As for the other colorway that I had set aside to make one for me, there’s a world of other patterns out there that deserves my limited knitting time a whole lot more.  And plenty of wonderful cashmere from School Products marinating in my stash just waiting for some attention and a warm bath to banish its spinning oil.  I’ll happily knit with that any day of the week.  Royal cashmere my foot.

Hope and glory

March 17, 2010

Hope sprouts eternal!

Following the weekend’s torrential rains, Darling Bebe and I found these yesterday!  New word of the day:  Crocus.  I remember stealing an October naptime to drop 100 bulbs from White Flower Farm in the ground, knowing how just-plain HAPPY crocus make me.  It was a most worthwhile investment of mommy time.

And another cause for hope, joy and celebration:  I am one week away from YarnoraMama! This holiday is neither state nor federal, but better than either one because daycare is open.  More on that forthcoming, but you’re welcome to take your guesses.

And here’s the glory part:

Glorious Vines

Glorious Vines, properly named Knitspot’s Ivy Vines cowl made from Briar Rose Fiber’s Glory Days, as my first completed object for this month’s BFL-along.  (Blue Faced Leicester, for muggles.)  This one’s just for me.  (I gifted away all but one cowl.)

Lest I fail to mention the particulars:  US 3 and US 4 Addi Turbo needles, using magic loop technique.

Modification: Knitted the bottom section in the Large size, then decreased to the Small for the neck to keep it close and prevent flopping.

This yarn is a simple pleasure to knit with.  While Clara has a range of lovely terms for evaluating wool, mine are a little less descriptive – but certainly rapturous to compensate.  It’s wonderful workhorse wool.

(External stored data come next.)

(* ===== verification/AttnMetadataSpec.v ===== *)
(** * Attention metadata: theorems

    What the kernels read follows the windows of the step's inputs; the shapes follow the
    phase and the padded batch only; and what is staged stays apart.  Two lemmas at the end
    say which positions the masks leave out or take in too many. *)
From S2P Require Import Prelude KvLayout DPUtils InputStager RunnerInputs FlatRows RunnerInputsSpec EagleDraft EaglePasses EagleDraftSpec AttnMetadata.

(** ** Rows *)
Lemma pad_lookup n v rows i row : rows !! i = Some row -> pad n v rows !! i = Some row.
Proof. intros Hi. unfold pad. by apply lookup_app_l_Some. Qed.

Lemma pad_behind n v rows i : len rows <= Z.of_nat i < n -> pad n v rows !! i = Some v.
Proof.
  intros Hi. unfold pad, len in *. rewrite lookup_app_r by lia. apply lookup_replicate_2. lia.
Qed.

Lemma pad_len n v rows : len (pad n v rows) = Z.max n (len rows).
Proof. unfold pad, len. rewrite length_app, length_replicate. lia. Qed.

Lemma column_lookup l i x : l !! i = Some x -> AttnMetadata.column l !! i = Some [x].
Proof. intros Hi. unfold AttnMetadata.column. by rewrite list_lookup_fmap, Hi. Qed.

Lemma column_len l : len (AttnMetadata.column l) = len l.
Proof. unfold AttnMetadata.column, len. by rewrite length_fmap. Qed.

Lemma zeros_len n : 0 <= n -> len (zeros n) = n.
Proof. intros. unfold zeros, len. rewrite length_replicate. lia. Qed.

Lemma zeros_at n s : 0 <= s < n -> at_ (zeros n) s = Some 0.
Proof. intros. unfold zeros. apply lookup_replicate_2. lia. Qed.

(** ** Masks *)
Lemma ones_until_len b row : 0 <= b -> len (ones_until b row) = len row.
Proof. intros. unfold ones_until, len. rewrite length_app, length_replicate, length_drop. lia. Qed.

Lemma ones_until_at b row s : 0 <= b -> 0 <= s < len row -> at_ (ones_until b row) s = if s <? b then Some 1 else at_ row s.
Proof.
  intros Hb Hs. unfold ones_until. destruct (Z.ltb_spec s b).
  - apply lookup_app_l_Some, lookup_replicate_2. lia.
  - rewrite lookup_app_r by (rewrite length_replicate; lia). rewrite length_replicate, lookup_drop. f_equal. lia.
Qed.

Lemma write_slice_ok a n vals row : len vals = n -> 0 <= a -> 0 <= n -> a + n <= len row ->
  exists row', write_slice a (a + n) vals row = Ok row' /\ len row' = len row /\
    forall s, 0 <= s < len row -> at_ row' s = if (a <=? s) && (s <? a + n) then at_ vals (s - a) else at_ row s.
Proof.
  intros Hv Ha Hn Hle. unfold write_slice, broadcast. rewrite (Z.min_l a), (Z.min_l (a + n)), (Z.max_r a) by lia.
  replace (a + n - a) with n by lia. rewrite Hv, Z.eqb_refl. cbn [mbind res_bind]. eexists. split; [done|].
  unfold py_take, len in *. split; [rewrite !length_app, length_take, length_drop; lia|]. intros s Hs.
  destruct (Z.leb_spec a s); cbn [andb].
  - rewrite lookup_app_r by (rewrite length_take; lia). rewrite length_take, Nat.min_l by lia.
    destruct (Z.ltb_spec s (a + n)).
    + rewrite lookup_app_l by lia. f_equal. lia.
    + rewrite lookup_app_r by lia. rewrite lookup_drop. f_equal. lia.
  - rewrite lookup_app_l by (rewrite length_take; lia). apply lookup_take_lt. lia.
Qed.

Lemma causal_row_at n t s : 0 <= s < n -> at_ (causal_row n t) s = Some (if s <=? t then 1 else 0).
Proof. intros Hs. unfold causal_row. by rewrite list_lookup_fmap, py_range_at. Qed.

Lemma causal_row_len n t : 0 <= n -> len (causal_row n t) = n.
Proof. intros. unfold causal_row, len. rewrite length_fmap. by apply py_range_len. Qed.

(** The mask of a chunk that starts at [step]: row [t] takes in the chunk up to its own
    position, and what is before the chunk when that is a chunk at least. *)
Definition prefill_sees (n step t s : Z) : bool := (s <=? step + t) && ((step <=? s) || (n <=? step)).

Lemma prefill_mask_ok b step : let n := chunked_prefill_size b in 0 <= n -> 0 <= step -> step + n <= b_max_model_len b ->
  exists mask, prefill_mask b step = Ok mask /\ len mask = n /\ Forall (fun row => len row = b_max_model_len b) mask /\
    forall t s, 0 <= t < n -> 0 <= s < b_max_model_len b ->
      cell mask (Z.to_nat t) s = Some (if prefill_sees n step t s then 1 else 0).
Proof.
  intros n Hn Hs Hle. unfold prefill_mask. fold n.
  set (base := if n <=? step then ones_until step (zeros (b_max_model_len b)) else zeros (b_max_model_len b)).
  assert (Hb : len base = b_max_model_len b) by (subst base; destruct (n <=? step); rewrite ?ones_until_len by lia; apply zeros_len; lia).
  destruct (mapM_total (fun t row => len row = b_max_model_len b /\ forall s, 0 <= s < b_max_model_len b ->
     at_ row s = Some (if prefill_sees n step t s then 1 else 0))
     (fun t => write_slice step (step + n) (causal_row n t) base) (py_range n)) as (mask & E & F).
  - intros t Ht%py_range_elem. destruct (write_slice_ok step n (causal_row n t) base) as (row & E & L & A); [by apply causal_row_len|lia..|].
    exists row. split; [done|]. split; [lia|]. intros s Hss. rewrite A by lia. unfold prefill_sees.
    destruct (Z.leb_spec step s), (Z.ltb_spec s (step + n)); cbn [andb orb].
    + rewrite causal_row_at by lia. rewrite andb_true_r. f_equal. destruct (Z.leb_spec (s - step) t), (Z.leb_spec s (step + t)); lia.
    + subst base. destruct (Z.leb_spec s (step + t)); [lia|]. cbn. destruct (n <=? step); rewrite ?ones_until_at, ?zeros_at by (rewrite ?zeros_len; lia); [|done].
      by destruct (Z.ltb_spec s step); [lia|].
    + subst base. rewrite (proj2 (Z.leb_le s (step + t))) by lia. cbn.
      destruct (Z.leb_spec n step); rewrite ?ones_until_at, ?zeros_at by (rewrite ?zeros_len; lia); [|done].
      by destruct (Z.ltb_spec s step); [|lia].
    + lia.
  - exists mask. split; [exact E|]. pose proof (Forall2_length _ _ _ F) as Hl.
    assert (len mask = n) by (unfold len in *; rewrite <- Hl; apply py_range_len; lia). split; [done|]. split.
    + apply Forall_forall. intros row [i Hi]%list_elem_of_lookup. by destruct (Forall2_lookup_r _ _ _ _ _ F Hi) as (t & _ & ? & _).
    + intros t s Ht Hss. assert (Hr : at_ (py_range n) t = Some t) by (apply py_range_at; lia).
      destruct (Forall2_lookup_l _ _ _ _ _ F Hr) as (row & Hrow & _ & A). unfold cell. rewrite Hrow. cbn. by apply A.
Qed.

Definition mark_row (mask : list (list Z)) (il : Z * Z) : res (list (list Z)) :=
  row ← of_option (at_ mask il.1) IndexError; Ok (<[Z.to_nat il.1 := ones_until (il.2 + 1) row]> mask).

Lemma mark_row_ok mask k l row : mask !! k = Some row ->
  mark_row mask (Z.of_nat k, l) = Ok (<[k := ones_until (l + 1) row]> mask).
Proof. intros Hk. unfold mark_row. cbn. by rewrite Nat2Z.id, Hk. Qed.

Lemma mark_rows seq_lens k mask : (k + length seq_lens <= length mask)%nat ->
  exists mask', foldM mark_row mask (zip (seqZ (Z.of_nat k) (len seq_lens)) seq_lens) = Ok mask' /\ length mask' = length mask /\
    forall i row, mask !! i = Some row ->
      mask' !! i = Some (if decide (k <= i)%nat then match seq_lens !! (i - k)%nat with Some l => ones_until (l + 1) row | None => row end else row).
Proof.
  revert k mask. induction seq_lens as [|l seq_lens IH]; intros k mask Hk.
  { exists mask. split; [done|]. split; [done|]. intros i row Hi. rewrite Hi. by case_decide. }
  cbn in Hk. rewrite len_cons, seqZ_cons by (pose proof (len_nonneg seq_lens); lia). cbn [zip zip_with foldM].
  destruct (lookup_lt_is_Some_2 mask k) as [row Hrow]; [lia|]. rewrite (mark_row_ok _ _ _ row) by done. cbn [mbind res_bind].
  replace (Z.pred (1 + len seq_lens)) with (len seq_lens) by lia. replace (Z.succ (Z.of_nat k)) with (Z.of_nat (S k)) by lia.
  destruct (IH (S k) (<[k := ones_until (l + 1) row]> mask)) as (mask' & E & L & A); [rewrite length_insert; lia|].
  exists mask'. split; [exact E|]. split; [by rewrite L, length_insert|]. intros i row' Hi.
  destruct (decide (i = k)) as [->|Hne].
  - rewrite Hrow in Hi. injection Hi as <-. rewrite (A k (ones_until (l + 1) row)) by (apply list_lookup_insert_eq; lia).
    rewrite decide_False, decide_True by lia. by rewrite Nat.sub_diag.
  - rewrite (A i row') by (by rewrite list_lookup_insert_ne). destruct (decide (k <= i)%nat).
    + rewrite decide_True by lia. by replace (i - k)%nat with (S (i - S k)) by lia.
    + by rewrite decide_False by lia.
Qed.

(** A request takes in the positions up to the length of its sequence. *)
Lemma decode_mask_ok b batch_pad seq_lens : 0 <= b_max_model_len b -> len seq_lens <= batch_pad -> Forall (fun l => 0 <= l) seq_lens ->
  exists mask, decode_mask b batch_pad seq_lens = Ok mask /\ len mask = batch_pad /\
    Forall (fun row => len row = b_max_model_len b) mask /\
    (forall i l s, seq_lens !! i = Some l -> 0 <= s < b_max_model_len b -> cell mask i s = Some (if s <=? l then 1 else 0)) /\
    forall i, len seq_lens <= Z.of_nat i < batch_pad -> mask !! i = Some (zeros (b_max_model_len b)).
Proof.
  intros Hm Hle Hpos. pose proof (len_nonneg seq_lens). set (base := replicate (Z.to_nat batch_pad) (zeros (b_max_model_len b))).
  destruct (mark_rows seq_lens 0 base) as (mask & E & L & A); [subst base; rewrite length_replicate; unfold len in *; lia|].
  change (Z.of_nat 0) with 0 in E. exists mask. split; [exact E|].
  assert (Hl : len mask = batch_pad) by (unfold len; rewrite L; subst base; rewrite length_replicate; lia). split; [done|].
  assert (Hb : forall i, (i < length mask)%nat -> base !! i = Some (zeros (b_max_model_len b))).
  { intros i Hi. apply lookup_replicate_2. rewrite L in Hi. subst base. by rewrite length_replicate in Hi. }
  rewrite Forall_forall in Hpos. split; [|split].
  - apply Forall_forall. intros row [i Hi]%list_elem_of_lookup. pose proof (lookup_lt_Some _ _ _ Hi) as Hlt.
    rewrite (A i _ (Hb i Hlt)) in Hi. rewrite decide_True in Hi by lia. injection Hi as <-. rewrite Nat.sub_0_r.
    destruct (seq_lens !! i) as [l|] eqn:El; [|by apply zeros_len]. rewrite ones_until_len; [by apply zeros_len|].
    apply list_elem_of_lookup_2, Hpos in El. lia.
  - intros i l s Hi Hs. pose proof (lookup_lt_Some _ _ _ Hi). assert (Hlt : (i < length mask)%nat) by (unfold len in *; lia).
    unfold cell. rewrite (A i _ (Hb i Hlt)), decide_True by lia. rewrite Nat.sub_0_r, Hi. cbn.
    apply list_elem_of_lookup_2, Hpos in Hi. rewrite ones_until_at, zeros_at by (rewrite ?zeros_len; lia).
    destruct (Z.ltb_spec s (l + 1)), (Z.leb_spec s l); lia || done.
  - intros i Hi. assert (Hlt : (i < length mask)%nat) by (unfold len in *; lia). rewrite (A i _ (Hb i Hlt)), decide_True by lia.
    rewrite Nat.sub_0_r, lookup_ge_None_2 by (unfold len in *; lia). done.
Qed.

(** ** What the masks leave out, and take in

    A chunk behind a cached prefix shorter than a chunk does not see the prefix; one that ends
    behind the model length cannot be masked; and a decode sees one position behind its
    sequence. *)
Lemma short_prefix_unseen b step t s : let n := chunked_prefill_size b in 0 <= step -> step + n <= b_max_model_len b ->
  step < n -> 0 <= t < n -> 0 <= s < step ->
  exists mask, prefill_mask b step = Ok mask /\ cell mask (Z.to_nat t) s = Some 0.
Proof.
  intros n Hs Hle Hn Ht Hss. destruct (prefill_mask_ok b step) as (mask & E & _ & _ & A); [lia..|]. exists mask. split; [done|].
  rewrite A by lia. unfold prefill_sees. by rewrite (proj2 (Z.leb_gt step s)), (proj2 (Z.leb_gt _ step)), andb_false_r by lia.
Qed.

Not too sticky, plied well so it does now split, softens and blocks beautifully.

Upper "vine" detail

I’m one of the lucky people who can wear pretty much any wool next-to-skin (I love the feel of Shetland on skin …), and while I know there can be significant variation in the softness of any yarns of the same breed owing to the spinning and dyeing process, this qualifies as softer than many commercially available comparable yarns, like Jaeger Merino DK or Louet Gems – both of which are staples in my “workhorse wool” category.

Glorious Vines - bottom detail

I’d have to call the unnamed colorway, “Ocean.”  It is the same ever-changing deep blue-green.  Also, IRL, as opposed to the photo, the color is more cohesive and significantly less stripey.  As I’ve discovered with its companion piece (more to come), it also withstands a horrific amount of frogging and reknitting without showing evidence.  And with each 500-yard skein running about $30, it is affordable hand-dyed luxury – without a single knot.  I probably embarrassed myself squeezing and sniffing the skein when I bought it and summarily enabled convinced Luann that she needed to have some, too.  No apologies for that now!

Friends don’t let friends miss out on special yarn.